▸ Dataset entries
= = =

(** The first character of a printed value. *)
Definition starts_value (s : string) : Prop :=
  ∃ c t, s = String c t ∧ is_ws c = false ∧ c ≠ "]"%char ∧ c ≠ "}"%char.

Lemma print_json_starts v : json_ok v = true → starts_value (print_json v).
Proof.
  destruct v as [|b|lit|s|l|l]; simpl; intros Hok.
  - by eexists _, _.
  - destruct b; by eexists _, _.
  - apply bool_decide_eq_true in Hok. apply number_first in Hok as (c & l & -> & Hc).
    exists c, l. split; [done|]. destruct Hc as [-> | Hc]; [done|].
    split_and!; [|by intros ->..].
    destruct c as [[] [] [] [] [] [] [] []]; try discriminate Hc; reflexivity.
  - by eexists _, _.
  - by eexists _, _.
  - by eexists _, _.
Qed.

Lemma skip_ws_starts s rest : starts_value s → skip_ws (s +:+ rest) = s +:+ rest.
Proof. intros (c & t & -> & Hc & _). simpl. by rewrite Hc. Qed.

Lemma parse_literal_number lit rest :
  parse_number lit = Some (lit, "") → num_end rest → parse_literal (lit +:+ rest) = Some (JNum lit, rest).
Proof.
  intros Hn He. pose proof (parse_number_ext _ _ Hn He) as Hp.
  apply number_first in Hn as (c & l & -> & Hc).
  assert (∀ a p, a = "n"%char ∨ a = "t"%char ∨ a = "f"%char →
    strip_prefix (String a p) (String c l +:+ rest) = None) as Hno.
  { intros a p Ha. simpl. rewrite decide_False; [done|]. intros <-.
    destruct Hc as [->|Hc]; [by naive_solver|]. destruct Ha as [->|[->| ->]]; done. }
  unfold parse_literal. rewrite !Hno by auto. by rewrite Hp.
Qed.

Definition members_tail (l : list (string * json)) : string :=
  foldr (λ m acc, "," +:+ quote m.1 +:+ ":" +:+ print_json m.2 +:+ acc) "" l.
Definition elements_tail (l : list json) : string :=
  foldr (λ v acc, "," +:+ print_json v +:+ acc) "" l.

Lemma parse_key_quote k rest :
  string_all is_ascii k = true → parse_key (quote k +:+ ":" +:+ rest) = Some (k, rest).
Proof.
  intros Hk. unfold parse_key, quote.
  change (skip_ws (String chr_quote (escape_all k +:+ String chr_quote "") +:+ ":" +:+ rest))
    with (String chr_quote ((escape_all k +:+ String chr_quote "") +:+ ":" +:+ rest)).
  cbv iota. rewrite decide_True by done. rewrite <-sapp_assoc.
  change (String chr_quote "" +:+ ":" +:+ rest) with (String chr_quote (":" +:+ rest)).
  rewrite unquote_escape_all by done. done.
Qed.

Lemma members_tail_end l rest : num_end (members_tail l +:+ "}" +:+ rest).
Proof. by destruct l. Qed.
Lemma elements_tail_end l rest : num_end (elements_tail l +:+ "]" +:+ rest).
Proof. by destruct l. Qed.

Lemma members_tail_after m l rest :
  after_element "}" (members_tail (m :: l) +:+ "}" +:+ rest) =
  Some (false, quote m.1 +:+ ":" +:+ print_json m.2 +:+ members_tail l +:+ "}" +:+ rest).
Proof. unfold members_tail. cbn [foldr]. rewrite <-!sapp_assoc. done. Qed.
Lemma elements_tail_after v l rest :
  after_element "]" (elements_tail (v :: l) +:+ "]" +:+ rest) =
  Some (false, print_json v +:+ elements_tail l +:+ "]" +:+ rest).
Proof. unfold elements_tail. cbn [foldr]. rewrite <-!sapp_assoc. done. Qed.
Lemma Forall_is_Ok {A B} (f : A → outcome B) l :
  Forall (λ x, is_Ok (f x) = true) l ↔ ∃ k, Forall2 (λ x y, f x = Ok y) l k.
Proof.
  rewrite <-outcome_mapM_is_Ok. split.
  - destruct (outcome_mapM f l) as [k| |] eqn:E; [|done..]. exists k. by apply outcome_mapM_Ok.
  - intros [k Hk]. apply outcome_mapM_is_Ok. induction Hk as [|x y l k Hxy]; constructor; [|done].
    by rewrite Hxy.
Qed.

Lemma column_row_good_iff metas r : column_row_good metas r = true ↔ column_row_usable metas r.
Proof.
  assert (∀ (cols : list string) (fs : list float64) k, length cols ≤ length fs →
    is_Some (insert_all (zip cols fs) (∅ : gmap string float64) !! k) ↔ k ∈ cols) as Hkeys.
  { intros cols fs k Hl. rewrite lookup_insert_all_is_Some, fst_zip by done.
    rewrite lookup_empty, is_Some_alt. naive_solver. }
  unfold column_row_good. split.
  - destruct (getRowDataAsMaps _ r) as [[values tags]| |] eqn:Hmaps; [|done..].
    apply getRowDataAsMaps_inv in Hmaps as (cols & vs & fs & ss & Hc & Hv & Hl & Hn & Hf & Hs & -> & ->).
    rewrite forallb_forall. intros Hm. exists cols, vs. split_and!; try done.
    + apply Forall_is_Ok. eauto.
    + apply Forall_is_Ok. eauto.
    + apply Forall_forall. intros m Hin%list_elem_of_In%Hm%bool_decide_eq_true.
      apply Hkeys in Hin; [done|]. apply Forall2_length in Hf. rewrite <-Hf, !length_take. lia.
  - intros (cols & vs & Hc & Hv & Hl & Hn & [fs Hf]%Forall_is_Ok & [ss Hs]%Forall_is_Ok & Hm).
    rewrite (getRowDataAsMaps_Ok _ r cols vs fs ss) by done.
    apply forallb_forall. intros m Hin%list_elem_of_In. apply bool_decide_eq_true.
    apply Hkeys; [|by rewrite Forall_forall in Hm; apply Hm].
    apply Forall2_length in Hf. rewrite <-Hf, !length_take. lia.
Qed.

= = =

▸ Exercise goal
Your task is to restate, word for word, only those lines above that fall between the line holding "rewrite unquote_escape_all by done. done." and the line holding "- destruct (getRowDataAsMaps", inclusive.

▸ Solution for this exercise
  rewrite unquote_escape_all by done. done.
Qed.

Lemma members_tail_end l rest : num_end (members_tail l +:+ "}" +:+ rest).
Proof. by destruct l. Qed.
Lemma elements_tail_end l rest : num_end (elements_tail l +:+ "]" +:+ rest).
Proof. by destruct l. Qed.

Lemma members_tail_after m l rest :
  after_element "}" (members_tail (m :: l) +:+ "}" +:+ rest) =
  Some (false, quote m.1 +:+ ":" +:+ print_json m.2 +:+ members_tail l +:+ "}" +:+ rest).
Proof. unfold members_tail. cbn [foldr]. rewrite <-!sapp_assoc. done. Qed.
Lemma elements_tail_after v l rest :
  after_element "]" (elements_tail (v :: l) +:+ "]" +:+ rest) =
  Some (false, print_json v +:+ elements_tail l +:+ "]" +:+ rest).
Proof. unfold elements_tail. cbn [foldr]. rewrite <-!sapp_assoc. done. Qed.
Lemma Forall_is_Ok {A B} (f : A → outcome B) l :
  Forall (λ x, is_Ok (f x) = true) l ↔ ∃ k, Forall2 (λ x y, f x = Ok y) l k.
Proof.
  rewrite <-outcome_mapM_is_Ok. split.
  - destruct (outcome_mapM f l) as [k| |] eqn:E; [|done..]. exists k. by apply outcome_mapM_Ok.
  - intros [k Hk]. apply outcome_mapM_is_Ok. induction Hk as [|x y l k Hxy]; constructor; [|done].
    by rewrite Hxy.
Qed.

Lemma column_row_good_iff metas r : column_row_good metas r = true ↔ column_row_usable metas r.
Proof.
  assert (∀ (cols : list string) (fs : list float64) k, length cols ≤ length fs →
    is_Some (insert_all (zip cols fs) (∅ : gmap string float64) !! k) ↔ k ∈ cols) as Hkeys.
  { intros cols fs k Hl. rewrite lookup_insert_all_is_Some, fst_zip by done.
    rewrite lookup_empty, is_Some_alt. naive_solver. }
  unfold column_row_good. split.
  - destruct (getRowDataAsMaps _ r) as [[values tags]| |] eqn:Hmaps; [|done..].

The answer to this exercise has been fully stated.